What to produce
Find the string "zeta" in the data, and copy out each line that has it.

Task inputs

(* ===== verification/RuleListCorrect.v ===== *)
(** * The compiled rules answer for the rules

    The bytecode of a rule list, run on a URL and a host, returns exactly the
    actions of the rules whose filter, flags and domains accept the load. *)

From stdpp Require Import relations gmap.
From S2P Require Import Prelude Bits DFA Bytecode BytecodeCompiler BytecodeInterpreter InterpreterSteps BytecodeCorrect BytecodeClaims HashSet NFA NFACorrect NFAToDFA SubsetCorrect Term TermLanguage FilterSyntax Actions ActionsCorrect SerializeCorrect SerializeInvariant SerializeClaims ContentExtension Minimizer CombinedURLFilters PrefixTree Yarr URLFilterParser FilterRun FilterSimplify ProcessNFAs ProcessCorrect RuleListCompiler LoweringCorrect RulesCorrect.

(** ** The bits of an action *)

Section Bits.
Variable e : entry.
Hypothesis Hflags : 0 <= trigger_flags (trigger (en_rule e)) < 2 ^ 16.
Hypothesis Hloc : 0 <= en_location e < 2 ^ 32.

(** The condition bit. *)
Definition en_if (e : entry) : bool := negb (bool_decide (en_domains e = [])) && bool_decide (domainCondition (trigger (en_rule e)) = IfDomain).

Lemma en_action_sum : en_action e = Z.b2z (en_if e) * 2 ^ 48 + trigger_flags (trigger (en_rule e)) * 2 ^ 32 + en_location e.
Proof.
  unfold en_action, rule_action, en_if. fold (en_domains e). cbv zeta. rewrite lor_add by lia. set (s := _ * 2 ^ 32 + _).
  assert (Es : s = trigger_flags (trigger (en_rule e)) * 2 ^ 32 + en_location e) by done. clearbody s. assert (Hif : Z.lor s IfDomainFlag = 2 ^ 48 + s).
  { rewrite Z.lor_comm. change IfDomainFlag with (Z.shiftl 1 48). rewrite lor_add by lia. lia. }
  destruct (bool_decide (en_domains e = [])); cbn [negb andb Z.b2z]; [lia|]. destruct (bool_decide (domainCondition _ = IfDomain)); cbn [Z.b2z]; lia.
Qed.

Lemma en_action_range : 0 <= en_action e < 2 ^ 49.
Proof. rewrite en_action_sum. destruct (en_if e); cbn [Z.b2z]; lia. Qed.

Lemma en_action_location : u32 (en_action e) = en_location e.
Proof.
  rewrite en_action_sum. unfold uwrap. replace (_ + _ + _) with (en_location e + (Z.b2z (en_if e) * 2 ^ 16 + trigger_flags (trigger (en_rule e))) * 2 ^ 32) by lia.
  rewrite Z.mod_add by lia. by apply Z.mod_small.
Qed.

Lemma en_action_flags : u16 (Z.shiftr (en_action e) 32) = trigger_flags (trigger (en_rule e)).
Proof.
  rewrite en_action_sum, Z.shiftr_div_pow2 by lia. replace (_ + _ + _) with (en_location e + (Z.b2z (en_if e) * 2 ^ 16 + trigger_flags (trigger (en_rule e))) * 2 ^ 32) by lia.
  rewrite Z.div_add, (Z.div_small (en_location e)) by lia. unfold uwrap. rewrite Z.add_0_l, Z.add_comm, Z.mod_add by lia. by apply Z.mod_small.
Qed.

Lemma en_action_if : negb (Z.land (en_action e) IfDomainFlag =? 0) = en_if e.
Proof.
  change IfDomainFlag with (Z.shiftl 1 48). rewrite land_bit by lia. rewrite en_action_sum. rewrite Z.testbit_odd, Z.shiftr_div_pow2 by lia.
  replace (_ + _ + _) with ((trigger_flags (trigger (en_rule e)) * 2 ^ 32 + en_location e) + Z.b2z (en_if e) * 2 ^ 48) by lia.
  rewrite Z.div_add, Z.div_small by lia. by destruct (en_if e).
Qed.
End Bits.

(** ** Flags *)

(** The load type and the resource type of the load are among those of the trigger, if it names any. *)
Definition types_match (triggerFlags flags : Z) : Prop :=
  (Z.land triggerFlags LoadTypeMask <> 0 -> Z.land (Z.land triggerFlags LoadTypeMask) flags <> 0)
  /\ (Z.land triggerFlags ResourceTypeMask <> 0 -> Z.land (Z.land triggerFlags ResourceTypeMask) flags <> 0).

Definition en_load (e : entry) (flags : Z) : Prop := types_match (trigger_flags (trigger (en_rule e))) flags.

Lemma flags_match_types a flags : flags_match a flags = true <-> types_match (u16 (Z.shiftr a 32)) flags.
Proof.
  unfold flags_match, types_match. set (f := u16 _). cbv zeta. rewrite andb_true_iff.
  assert (Hone : forall m, (if negb (Z.land f m =? 0) then negb (Z.land (Z.land f m) flags =? 0) else true) = true <-> (Z.land f m <> 0 -> Z.land (Z.land f m) flags <> 0)).
  { intros m. destruct (Z.eqb_spec (Z.land f m) 0); cbn [negb]; [naive_solver|]. rewrite negb_true_iff, Z.eqb_neq. naive_solver. }
  by rewrite !Hone.
Qed.

(** A request for all types is accepted by every trigger. *)
Lemma all_types_match f : types_match f allLoadTypesAndResourceTypes.
Proof.
  unfold types_match, allLoadTypesAndResourceTypes. split; intros Hf; rewrite <- Z.land_assoc; [change (Z.land LoadTypeMask _) with LoadTypeMask|change (Z.land ResourceTypeMask _) with ResourceTypeMask]; done.
Qed.

(** ** Compiling *)

Section Compile.
Context `{Host} {NS AS : Type} `{HashSetLaws NS} `{HashSetLaws AS}.
Variable iteration_order : PendingMap -> PendingMap.
Variable state_order : list (list Z * list Z) -> list (list Z * list Z).
Hypothesis iteration_order_perm : forall m, iteration_order m ≡ₚ m.
Hypothesis state_order_perm : forall l, state_order l ≡ₚ l.
Hypothesis Hkeys : 2 ^ 49 <= hs_bound (T := AS).

(** What the compiler stores for the filters fits its integers, and the code of every DFA is short enough for its jumps. *)
Record tree_affordable (n : Z) (f : CombinedURLFilters) : Prop := {
  ta_sizes : Forall (fun es => vlen es < 2 ^ 32) (m_vertices f);
  ta_room : tree_nodes f <= hs_bound (T := NS) /\ tree_nodes f < 2 ^ 32;
  ta_nfas : forall f' nfas, processNFAs (NS := NS) (AS := AS) f maxNFASize = Some (f', nfas) -> Forall (nfa_affordable NS n) nfas
}.

Record affordable (n : Z) (f : CombinedURLFilters) (us : AS) : Prop := {
  af_tree : tree_affordable n f;
  af_room : forall dfas, delivered_dfas (NS := NS) (AS := AS) state_order f = Some dfas -> Forall (fun dfa => vlen (dfa_actions dfa) + vlen (hs_iter us) < 2 ^ 32) dfas;
  af_code : forall dfas dfas', delivered_dfas (NS := NS) (AS := AS) state_order f = Some dfas -> put_universal us dfas = Some dfas' -> Forall encodable dfas'
}.

Record domains_affordable (n : Z) (f : CombinedURLFilters) : Prop := {
  da_tree : tree_affordable n f;
  da_code : forall f' nfas dfas, processNFAs (NS := NS) (AS := AS) f maxNFASize = Some (f', nfas) ->
    Forall2 (fun nfa dfa => fst <$> convertNFA (NS := NS) (AS := AS) nfa = Some dfa) nfas dfas -> Forall encodable dfas
}.

Record rules_affordable (rules : list ContentExtensionRule) : Prop := {
  rf_count : vlen rules < 65535;
  rf_actions : forall actions locs, serializeActions iteration_order rules = Some (actions, locs) -> vlen actions < 2 ^ 32;
  rf_groups : forall actions locs (g : rule_groups (AS := AS)), serializeActions iteration_order rules = Some (actions, locs) ->
    add_rules newGroups 0 locs rules = Some (g, Ok) ->
    affordable (vlen rules) (filtersWithoutDomains g) (universalActionsWithoutDomains g)
    /\ affordable (vlen rules) (filtersWithDomains g) (universalActionsWithDomains g)
    /\ domains_affordable (vlen rules) (domainFilters g)
}.

(** The DFAs that are compiled for the three groups of filters keep the
    terminator of the URL.  This is no bound: a list of rules can break it. *)
Definition rules_keep_terminator (rules : list ContentExtensionRule) : Prop :=
  forall actions locs (g : rule_groups (AS := AS)), serializeActions iteration_order rules = Some (actions, locs) ->
    add_rules newGroups 0 locs rules = Some (g, Ok) ->
    filters_keep_terminator (NS := NS) (AS := AS) state_order (filtersWithoutDomains g) (universalActionsWithoutDomains g)
    /\ filters_keep_terminator (NS := NS) (AS := AS) state_order (filtersWithDomains g) (universalActionsWithDomains g)
    /\ domains_keep_terminator (NS := NS) (AS := AS) (domainFilters g).

Lemma group_ready U f us M :
  group U f us M -> Forall (hs_key (T := AS)) U -> tree_affordable (vlen U) f -> filters_ready (NS := NS) (AS := AS) f.
Proof.
  intros [Ht _ _ _] HU [Hs Hr _]. rewrite Forall_forall in HU. split.
  - apply (th_wf _ _ _ Ht).
  - apply (th_root _ _ _ Ht).
  - intros v. eapply Forall_impl; [apply (th_actions _ _ _ Ht)|]. exact HU.
  - intros u t c Hedge _. by eapply tree_holds_edge.
  - done.
  - done.
Qed.

Lemma group_lowerable U f (us : AS) M :
  group U f (hs_iter us) M -> Forall (hs_key (T := AS)) U -> affordable (vlen U) f us -> lowerable (NS := NS) U state_order f us.
Proof.
  intros Hg HU [Ht Hroom Hcode]. split.
  - by eapply group_ready.
  - apply (gr_text _ _ _ _ Hg).
  - intros ts a. apply (tree_holds_pattern _ _ _ _ _ (gr_tree _ _ _ _ Hg)).
  - apply (gr_universal _ _ _ _ Hg).
  - apply (ta_nfas _ _ Ht).
  - done.
  - done.
Qed.

Lemma group_domain_lowerable U f M :
  group U f [] M -> Forall (hs_key (T := AS)) U -> domains_affordable (vlen U) f -> domain_lowerable (NS := NS) (AS := AS) U f.
Proof.
  intros Hg HU [Ht Hcode]. split.
  - by eapply group_ready.
  - apply (gr_text _ _ _ _ Hg).
  - intros ts a. apply (tree_holds_pattern _ _ _ _ _ (gr_tree _ _ _ _ Hg)).
  - apply (ta_nfas _ _ Ht).
  - done.
Qed.

(** ** Rules with their locations *)

Lemma entries_of rules flts : Forall2 written rules flts -> forall locs, length locs = length rules ->
  exists es, map en_rule es = rules /\ map en_filter es = flts /\ map en_location es = locs /\ Forall (fun e => written (en_rule e) (en_filter e)) es.
Proof.
  induction 1 as [|r flt rules flts Hw _ IH]; intros [|l locs] Hl; try done; [by exists []|]. destruct (IH locs) as (es & <- & <- & <- & Hes); [by injection Hl|].
  exists (mkEntry r flt l :: es). split; [done|]. split; [done|]. split; [done|]. by constructor.
Qed.

Lemma locations_in rules actions locs :
  Forall serializable rules -> serializeActions iteration_order rules = Some (actions, locs) -> vlen actions < 2 ^ 32 ->
  length locs = length rules /\ Forall (fun l => 0 <= l < vlen actions) locs.
Proof.
  intros Hser Hs Hsize. destruct (serializeActions_serialized iteration_order iteration_order_perm rules Hser) as (a & l & E & Hz). rewrite Hs in E. injection E as <- <-. specialize (Hz Hsize).
  split; [apply (sz_length _ _ _ _ Hz)|]. apply Forall_lookup. intros i l Hl. destruct (lookup_lt_is_Some_2 rules i) as [r Hr]; [rewrite <- (sz_length _ _ _ _ Hz); by eapply lookup_lt_Some|].
  assert (Hp : placed closes actions rules i r l).
  { apply (sz_placed _ _ _ _ Hz i r l Hr Hl). intros [_ Hle]. apply lookup_lt_Some in Hr. lia. }
  unfold placed in Hp. case_decide; [destruct Hp as (sel & Hp & _)|]; apply holds_stored, stored_lt in Hp; cbn [length] in Hp; try lia.
  rewrite selector_bytes_length in Hp. destruct (is8Bit sel); lia.
Qed.

(** Two entries with domains have different locations. *)
Lemma entries_distinct es actions :
  Forall serializable (map en_rule es) -> serializeActions iteration_order (map en_rule es) = Some (actions, map en_location es) -> vlen actions < 2 ^ 32 ->
  forall e e', e ∈ es -> e' ∈ es -> en_domains e <> [] -> en_domains e' <> [] -> en_location e = en_location e' -> e = e'.
Proof.
  intros Hser Hs Hsize e e' [i Hi]%list_elem_of_lookup [j Hj]%list_elem_of_lookup Hd Hd' Heq.
  assert (Hw : forall k f, es !! k = Some f -> en_domains f <> [] -> with_domains (map en_rule es) k).
  { intros k f Hk Hf. exists (en_rule f). split; [by rewrite list_lookup_fmap, Hk|done]. }
  assert (Hloc : forall k f, es !! k = Some f -> map en_location es !! k = Some (en_location f)) by (intros k f Hk; by rewrite list_lookup_fmap, Hk).
  destruct (lt_eq_lt_dec i j) as [[Hlt| ->]|Hlt]; [|congruence|].
  - pose proof (serializeActions_distinct iteration_order iteration_order_perm _ _ _ i j _ _ Hser Hs Hsize Hlt (Hw _ _ Hi Hd) (Hw _ _ Hj Hd') (Hloc _ _ Hi) (Hloc _ _ Hj)). lia.
  - pose proof (serializeActions_distinct iteration_order iteration_order_perm _ _ _ j i _ _ Hser Hs Hsize Hlt (Hw _ _ Hj Hd') (Hw _ _ Hi Hd) (Hloc _ _ Hj) (Hloc _ _ Hi)). lia.
Qed.

(** ** What the bytecode answers *)

(** The rules without domains: their actions for a load are found by the interpreter or match everything. *)
Definition answers_without (es : list entry) (bytecode : list Z) : Prop :=
  forall url flags, text url -> vlen url + 2 < 2 ^ 31 ->
  exists A M, interpret bytecode None url flags = Some A /\ actionsMatchingEverything bytecode None = Some M
    /\ forall x, x ∈ A \/ x ∈ M <-> actions_of es (fun e => en_domains e = [] /\ en_matches e url /\ en_load e flags) x.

Output of the task
  unfold en_action, rule_action, en_if. fold (en_domains e). cbv zeta. rewrite lor_add by lia. set (s := _ * 2 ^ 32 + _).
  unfold flags_match, types_match. set (f := u16 _). cbv zeta. rewrite andb_true_iff.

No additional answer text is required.